DENVER — State lawmakers are working through a number of bills aimed at reducing the cost of prescription drug prices.
While none would have the impact of solving the problem by themselves, each attack the issue bit by bit.
Last week, the Colorado House approved two measures aimed at lowering costs to pharmacies and surgical centers, with the idea that those savings could be passed on to consumers.
One, House Bill 1050, would allow certain medical operations, such as hospices and ambulatory surgical centers, to sell unused drugs to each other, much as pharmacies and hospitals are already allowed to do.
“There are a number of non-traditional medical outlets ... that are still ordering drugs in quantities that are just far too large for them to ever use on site,” said Rep. Colin Larson, R-Littleton, who introduced the bill with Rep. Edie Hooton, D-Boulder.
“Unfortunately, because of some of these (state) regulations, a lot of these smaller operators have had to dispose of a majority of their drugs,” Larson added. “It’s very wasteful. It increases costs to patients and increases operating costs. What we’re doing with this bill is we’re allowing these smaller outfits to sell these drugs between one another … which will ultimately end up reducing waste and also reduce costs.”
Another measure that cleared the House last week and awaits Senate action targets certain fees that pharmacies must pay to remain in insurance networks. Those fees are assessed by pharmacy benefit managers, known as PBMs, that insurers hire to negotiate what they will pay for specific medications. The fees are designed to help them recoup savings from drug discounts that manufacturers sometimes offer.

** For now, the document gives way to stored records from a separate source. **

Lemma new_fixed_length_stream (rd : R) n : hbr_stream (new_fixed_length rd n) = rd.
Proof. unfold new_fixed_length, update_next_read_size. by repeat case_match. Qed.

Lemma new_chunked_after_preview_stream (rd : R) n : hbr_stream (new_chunked_after_preview rd M n) = rd.
Proof. unfold new_chunked_after_preview, update_next_read_size. by repeat case_match. Qed.

(** The two readers that start inside a body: at its trailer, and in a chunk of
    which a part has been read already. *)
Lemma hbr_source_trailer (rd : R) s :
  sound rd (s ++ rest) -> trailer_wire M s -> hbr_source rest 0 (new_trailer rd M) s.
Proof.
  intros Hs Hw. apply src_chunked with []; [|done]. constructor; try done. apply (body_trailer _ _ []); try done.
  apply not_elem_of_nil.
Qed.

Lemma hbr_source_after_preview (rd : R) chunk s data :
  sound rd ((chunk ++ CRLF ++ s) ++ rest) -> chunk <> [] -> len chunk <= u64_max -> chunked_wire M s data ->
  hbr_source rest (len (chunk ++ data)) (new_chunked_after_preview rd M (len chunk)) (chunk ++ CRLF ++ s).
Proof.
  intros Hs Hne Hl Hw. assert (0 < len chunk) by (destruct chunk; [done|len_lia]).
  unfold new_chunked_after_preview, update_next_read_size.
  cbn [hbr_make hbr_left_total_size]. destruct (Z.ltb_spec usize_max (len chunk)); [unfold usize_max in *; lia|].
  destruct (Z.ltb_spec 0 (len chunk)); [|lia]. apply src_chunked with (chunk ++ data); [|done].
  constructor; try done. by apply body_data.
Qed.

Lemma read_body_to_end total (self : HttpBodyReader R) s rooms :
  hbr_source rest total self s -> (forall i, 0 < rooms i) ->
  exists d, read_to_end (S (waits (hbr_stream self) + length s)) rooms self = (Ok s, d) /\
    hbr_finished d = true /\ hbr_body_size d = total /\ source (hbr_stream d) rest.
Proof.
  intros Hs Hr. pose (L := HttpBodyReader_laws rest total : AsyncReadLaws (HttpBodyReader R)).
  destruct (read_to_end_spec (H0 := L) (S (waits (hbr_stream self) + length s)) rooms self s)
    as (d & -> & _ & (? & ? & [? _]) & _); try done; [by intros []|cbn; lia|by exists d].
Qed.

End Start.

(** C3: the body of a message is forwarded whole and nothing more is taken from
    the connection: for a body of a given length, a chunked one with its
    trailer, or one that ends with the stream, cut into reads in any way, a
    copy from the body reader to a writer comes to its end and reports the
    length of the body as it is on the wire; the writer has received exactly
    these bytes, the body reader is finished and has counted the bytes of
    content, and what follows the body is left in the stream. *)
Theorem http_body_forwarded {R} `{AsyncBufReadLaws R} `{Radix16Laws} (rd : R) (wr : writer) (config : StreamCopyConfig)
    (M : Z) (ty : HttpBodyType) (s data rest : bytes) :
  0 < scc_buffer_size config <= isize_max -> 0 < scc_yield_size config -> len s <= u64_max ->
  source rd (s ++ rest) -> ~ faulty rd -> body_wire M ty s data rest -> fair_writer wr ->
  exists t,
    await (S (waits rd + writer_waits wr + length s)) StreamCopy_poll
      (StreamCopy_new (HttpBodyReader_new rd ty M) wr config) = (Ok (len s), t) /\
    wr_out (sc_writer t) = wr_out wr ++ s /\ hbr_finished (sc_reader t) = true /\
    hbr_body_size (sc_reader t) = len data /\ source (hbr_stream (sc_reader t)) rest.
Proof.
  intros HN HY Hlen Hs Hf Hb Hw. pose (L := HttpBodyReader_laws rest (len data) : AsyncReadLaws (HttpBodyReader R)).
  assert (hbr_stream (HttpBodyReader_new rd ty M) = rd) as Hrd.
  { inversion Hb; subst; try done. apply new_fixed_length_stream. }
  destruct (StreamCopy_new_completes (H0 := L) (HttpBodyReader_new rd ty M) wr config s HN HY Hlen)
    as (t & Ha & Hout & _ & (Hfin & Hsz & [Hst _])); try done; [by apply hbr_source_new|by intros []|].
  exists t. split_and!; try done. rewrite <- Ha. cbn [waits L HttpBodyReader_laws]. by rewrite Hrd.
Qed.
Lemma write_buf_within t : within (sc_writer t) -> copy_within (scb_poll_write_buf t).
Proof.
  intros Ht. unfold scb_poll_write_buf. destruct (slice _ _ _) as [data| |]; [|done..].
  pose proof (poll_write_flushed (sc_writer t) data) as Hp. destruct (poll_write _ data) as [r w]. destruct Hp as (Hf & Hl & _).
  assert (within w) as Hw by (unfold within in *; lia).
  destruct r as [[n|]|]; [by repeat case_match|done|]. unfold top_up. destruct (scb_read_done _); [done|].
  destruct (check_move_cache _); [|done..]. cbv zeta. case_match; [|done]. apply within_bind; [by apply fill_buf_within|done].
Qed.

Lemma write_out_within fuel t n : within (sc_writer t) -> copy_within (write_out fuel t n).
Proof.
  revert t n. induction fuel as [|fuel IH]; intros t n Ht; [done|]. cbn [write_out]. case_match; [|done].
  apply within_bind; [by apply write_buf_within|]. intros k t' Ht'.
  apply within_bind; [done|]. intros m t'' Ht''. by apply IH.
Qed.

Lemma read_first_within t : within (sc_writer t) -> copy_within (read_first t).
Proof.
  intros Ht. unfold read_first. destruct (scb_read_done _); [done|]. destruct (make_room _) as [b| |]; [|done..]. cbv zeta.
  case_match; [|done]. pose proof (fill_buf_within (sc_set_buf t b) Ht) as Hf.
  destruct (scb_poll_fill_buf _) as [[r|] t']; [done|]. case_match; [|done].
  unfold idle_flush. case_match; [|done]. apply within_bind; [by apply flush_within|done].
Qed.

Lemma poll_copy_within fuel t n : within (sc_writer t) -> copy_within (scb_poll_copy_loop fuel t n).
Proof.
  revert t n. induction fuel as [|fuel IH]; intros t n Ht; [done|]. cbn [scb_poll_copy_loop].
  apply within_bind; [by apply read_first_within|]. intros _ t1 Ht1.
  apply within_bind; [by apply write_out_within|]. intros k t2 Ht2.
  case_match; [|case_match; [done|by apply IH]]. apply within_bind; [|done]. case_match; [by apply flush_within|done].
Qed.

End Within.

Lemma send_loop_unflushed fuel buf offset w :
  let '(r, (offset', w')) := send_loop fuel buf (offset, w) in
  wr_flushed w' = wr_flushed w /\ len (wr_out w) <= len (wr_out w') /\
  len (wr_out w) + (offset' - offset) <= len (wr_out w') /\ (r = Ready (Ok tt) -> len buf <= offset').
Proof.
  revert offset w. induction fuel as [|fuel IH]; intros offset w; cbn [send_loop]; [by split_and!; [|lia|lia|]|].
  destruct (Z.ltb_spec offset (len buf)) as [Hlt|Hge]; [|by split_and!; [|lia|lia|]].
  destruct (slice_from buf offset) as [data| |]; cbn [poll_lift poll_bind]; [|by split_and!; [|lia|lia|]..].
  pose proof (poll_write_flushed w data) as Hp. destruct (poll_write w data) as [[[n|]|] w']; destruct Hp as (Hf & Hl & Hn);
    [|by split_and!; [|lia|lia|]..].
  destruct (n =? 0); [by split_and!; [|lia|lia|]|]. specialize (IH (offset + n) w'). specialize (Hn n eq_refl).
  destruct (send_loop fuel buf _) as [r [offset' w'']]. destruct IH as (-> & ? & ? & ?). split_and!; [done|lia|lia|done].
Qed.

Section Unflushed.
Context {R : Type} `{!AsyncBufRead R} `{!Radix16} (skip : Z).
Implicit Types self : H1BodyToChunkedTransfer R.

(** A transfer of a body of a known length that has not flushed what it has
    written of the end, of which it skips the first [skip] bytes. *)
Definition end_unflushed self : Prop :=
  (exists n, btc_body_type self = ContentLength n) /\
  match btc_state self with
  | SendHead _ _ _ wr => skip = 0 /\ within wr
  | CopyBody copy => skip = 0 /\ within (sc_writer copy)
  | SendNoTrailerEnd _ offset wr => wr_flushed wr + (offset - skip) <= len (wr_out wr)
  | FlushEnd _ wr => wr_flushed wr + (len NO_TRAILER_END_BUFFER - skip) <= len (wr_out wr)
  | _ => False
  end.

Definition unflushed_step (r : poll (res StreamCopyError unit) * H1BodyToChunkedTransfer R) : Prop :=
  match r with
  | (Ready (Ok _), self') => end_unflushed self' /\ btc_finished self' = true
  | (Pending, self') => end_unflushed self' /\ btc_finished self' = false
  | _ => True
  end.

Lemma send_end_unflushed self rd offset wr :
  (exists n, btc_body_type self = ContentLength n) -> wr_flushed wr + (offset - skip) <= len (wr_out wr) ->
  unflushed_step (poll_send_end self rd offset wr).
Proof.
  intros Hty Hw. unfold poll_send_end. pose proof (send_loop_unflushed (S (length NO_TRAILER_END_BUFFER)) NO_TRAILER_END_BUFFER offset wr) as Hp.
  destruct (send_loop _ _ _) as [[[[]|e|]|] [offset' w]]; destruct Hp as (Hf & _ & Hl & Hn); [|done..|].
  - specialize (Hn eq_refl). split; [|done]. split; [done|]. cbn. cbn in Hn. lia.
  - split; [|done]. split; [done|]. cbn. lia.
Qed.

Lemma copy_body_unflushed self copy :
  (exists n, btc_body_type self = ContentLength n) -> skip = 0 -> within (sc_writer copy) -> unflushed_step (poll_copy_body self copy).
Proof.
  intros Hty Hskip Hw. unfold poll_copy_body, ROwnedStreamCopy_poll, scb_poll_copy. pose proof (poll_copy_within (S (Z.to_nat (scb_yield_size (sc_buf copy)))) copy 0 Hw) as Hc.
  destruct (scb_poll_copy_loop _ copy 0) as [[[k|e|]|] copy']; unfold copy_within in Hc; cbn [snd] in Hc; [|done..|].
  - cbn [btc_set btc_add btc_body_type]. destruct Hty as [n Hty]. rewrite Hty. apply send_end_unflushed; [by exists n|]. unfold within in Hc. lia.
  - split; [|done]. by split.
Qed.

Lemma poll_unflushed self :
  end_unflushed self -> btc_finished self = false -> unflushed_step (H1BodyToChunkedTransfer_poll self).
Proof.
  intros [Hty Hs] Hf. unfold H1BodyToChunkedTransfer_poll, btc_finished in *.
  destruct (btc_state self) as [head offset br wr|copy|rd offset wr|encode|rd wr|rd wr]; try done.
  - destruct Hs as [Hskip Hw]. unfold poll_send_head. pose proof (send_loop_unflushed (S (length head)) head offset wr) as Hp.
    destruct (send_loop _ _ _) as [[[[]|e|]|] [offset' w]]; destruct Hp as (Hf' & Hl & _ & _); [|done..|].
    + apply copy_body_unflushed; [done|done|]. unfold within in *. cbn. lia.
    + split; [|done]. split; [done|]. cbn. unfold within in *. split; [done|lia].
  - destruct Hs. by apply copy_body_unflushed.
  - by apply send_end_unflushed.
Qed.

Lemma await_unflushed polls self t :
  end_unflushed self -> btc_finished self = false -> await polls H1BodyToChunkedTransfer_poll self = (Ok tt, t) ->
  end_unflushed t /\ btc_finished t = true.
Proof.
  revert self. induction polls as [|polls IH]; intros self Hs Hf; cbn [await]; [done|].
  pose proof (poll_unflushed self Hs Hf) as Hp. destruct (H1BodyToChunkedTransfer_poll self) as [[r|] self'].
  - intros [= -> ->]. done.
  - destruct Hp. by apply IH.
Qed.

End Unflushed.

(** C39: the end of a body of a known length is not flushed when the transfer
    reports that it is complete.  For every such body, cut into reads in any way,
    and every writer that does not fail, the transfer returns [Ok] and counts as
    finished, in the state [FlushEnd]; but at least the last five bytes that it has
    written, the last chunk and the empty trailer, have not been flushed. *)
Theorem transfer_end_is_not_flushed {R} `{AsyncBufReadLaws R} `{Radix16Laws} (rd : R) (wr : writer) (config : StreamCopyConfig)
    (M : Z) (s rest : bytes) :
  18 <= M -> 0 < scc_buffer_size config <= isize_max -> 0 < scc_yield_size config -> len s <= u64_max ->
  source rd (s ++ rest) -> ~ faulty rd -> fair_writer wr -> wr_flushed wr <= len (wr_out wr) ->
  exists t rd' wr' out,
    await (S (waits rd + writer_waits wr + length s)) H1BodyToChunkedTransfer_poll
      (H1BodyToChunkedTransfer_new rd wr (ContentLength (len s)) M config) = (Ok tt, t) /\
    btc_finished t = true /\ btc_state t = FlushEnd rd' wr' /\
    wr_out wr' = wr_out wr ++ out /\ chunked_wire M out s /\
    wr_flushed wr' + len (bs "0" ++ CRLF ++ CRLF) <= len (wr_out wr').
Proof.
  intros HM HN HY Hlen Hs Hnf Hw Hfl.
  destruct (fixed_length_completes M HM config wr rest 0 HN HY Hw rd s) as (t & out & Ha & (rd' & wr' & Hst & Hout & _) & Hc); [done|done|].
  set (skip := if len s =? 0 then 2 else 0).
  edestruct (await_unflushed skip) as [[_ Hun] Hfin]; [| |exact Ha|].
  - split; [by exists (len s)|]. unfold btc_new_fixed_length, skip. destruct (len s =? 0); cbn; [lia|done].
  - unfold btc_new_fixed_length. by destruct (len s =? 0).
  - destruct Hst as [Hst|Hst]; rewrite Hst in Hun; [|done]. exists t, rd', wr', out. split_and!; try done.
    change (len NO_TRAILER_END_BUFFER) with 7 in Hun. change (len (bs "0" ++ CRLF ++ CRLF)) with 5.
    unfold skip in Hun. destruct (len s =? 0); lia.
Qed.

Lemma transfer_end_is_not_flushed_witness :
  let RX := radix16_reference in
  let rd : reader := [Data (bs "hel"); Pend; Data (bs "loGET")] in
  let wr := {| wr_writes := [Accept 1; WPend]; wr_flushes := []; wr_out := []; wr_flushed := 0 |} in
  exists t rd' wr' out,
    await (S (waits rd + writer_waits wr + length (bs "hello"))) H1BodyToChunkedTransfer_poll
      (H1BodyToChunkedTransfer_new rd wr (ContentLength 5) 64 {| scc_buffer_size := 4; scc_yield_size := 2 |}) = (Ok tt, t) /\
    btc_finished t = true /\ btc_state t = FlushEnd rd' wr' /\
    wr_out wr' = wr_out wr ++ out /\ chunked_wire 64 out (bs "hello") /\
    wr_flushed wr' + len (bs "0" ++ CRLF ++ CRLF) <= len (wr_out wr').
Proof.
  intros RX rd wr. apply (@transfer_end_is_not_flushed reader reader_AsyncBufRead reader_AsyncBufReadLaws RX radix16_reference_laws
    rd wr {| scc_buffer_size := 4; scc_yield_size := 2 |} 64 (bs "hello") (bs "GET")).
  - apply Z.leb_le. reflexivity.
  - split; [reflexivity|apply Z.leb_le; reflexivity].
  - reflexivity.
  - apply Z.leb_le. reflexivity.
  - reflexivity.
  - intros Hf. apply Hf. repeat constructor; discriminate.
  - split; repeat constructor.
  - apply Z.leb_le. reflexivity.
Defined.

But pharmacies, particularly independent ones that operate in rural areas, don’t know what those fees will be until months later.
They can amount to thousands of dollars, putting their businesses at risk.
This week, the Senate Health and Human Services Committee is to consider two more bills aimed at lowering prescription costs.
One, SB119, would build upon a program created by the Legislature during last year’s session, which is not yet in operation. It would allow Coloradans to purchase prescription drugs from Canada. Currently, the state is awaiting approval from the U.S. Department of Health & Human Services for the program, which exists in no state. Only Florida is attempting to do the same.
But partly because the Canadian government has balked at such ideas for fear it would increase drug prices on their own citizens, Sen. Joann Ginal, D-Fort Collins, has introduced the bill to expand that program to include other countries, as long as the drugs they sell meet U.S. drug standards.
“The FDA (Food and Drug Administration) estimates that in 2018, 88% of facilities making active pharmaceutical ingredients, and 63% of facilities making finished drugs sold in the United States are located overseas,” Ginal said. “So, the same rules and the same criteria that we used for the Canadian drug importation will hold true to any other country that steps forward. I can’t tell you what those countries will be.”
The second bill, also introduced by Ginal, would call on the Colorado Department of Health Care Policy & Financing to analyze the production costs of 20 of the most popular — and expensive — drugs on the market today.
The idea is to see where pharmaceutical manufacturers are spending their money, including in advertising costs, to see why they charge so much for certain medications.
“I think this is going to shed some light on an industry that really has been nontransparent,” Ginal said. “We’ve looked at everything else. We’ve looked at insurance carriers. We’ve looked at PBMs. We’ve looked at hospitals. We’ve look at pharmacies. The one part of health care that we have not looked at are the manufacturers of prescription drugs.”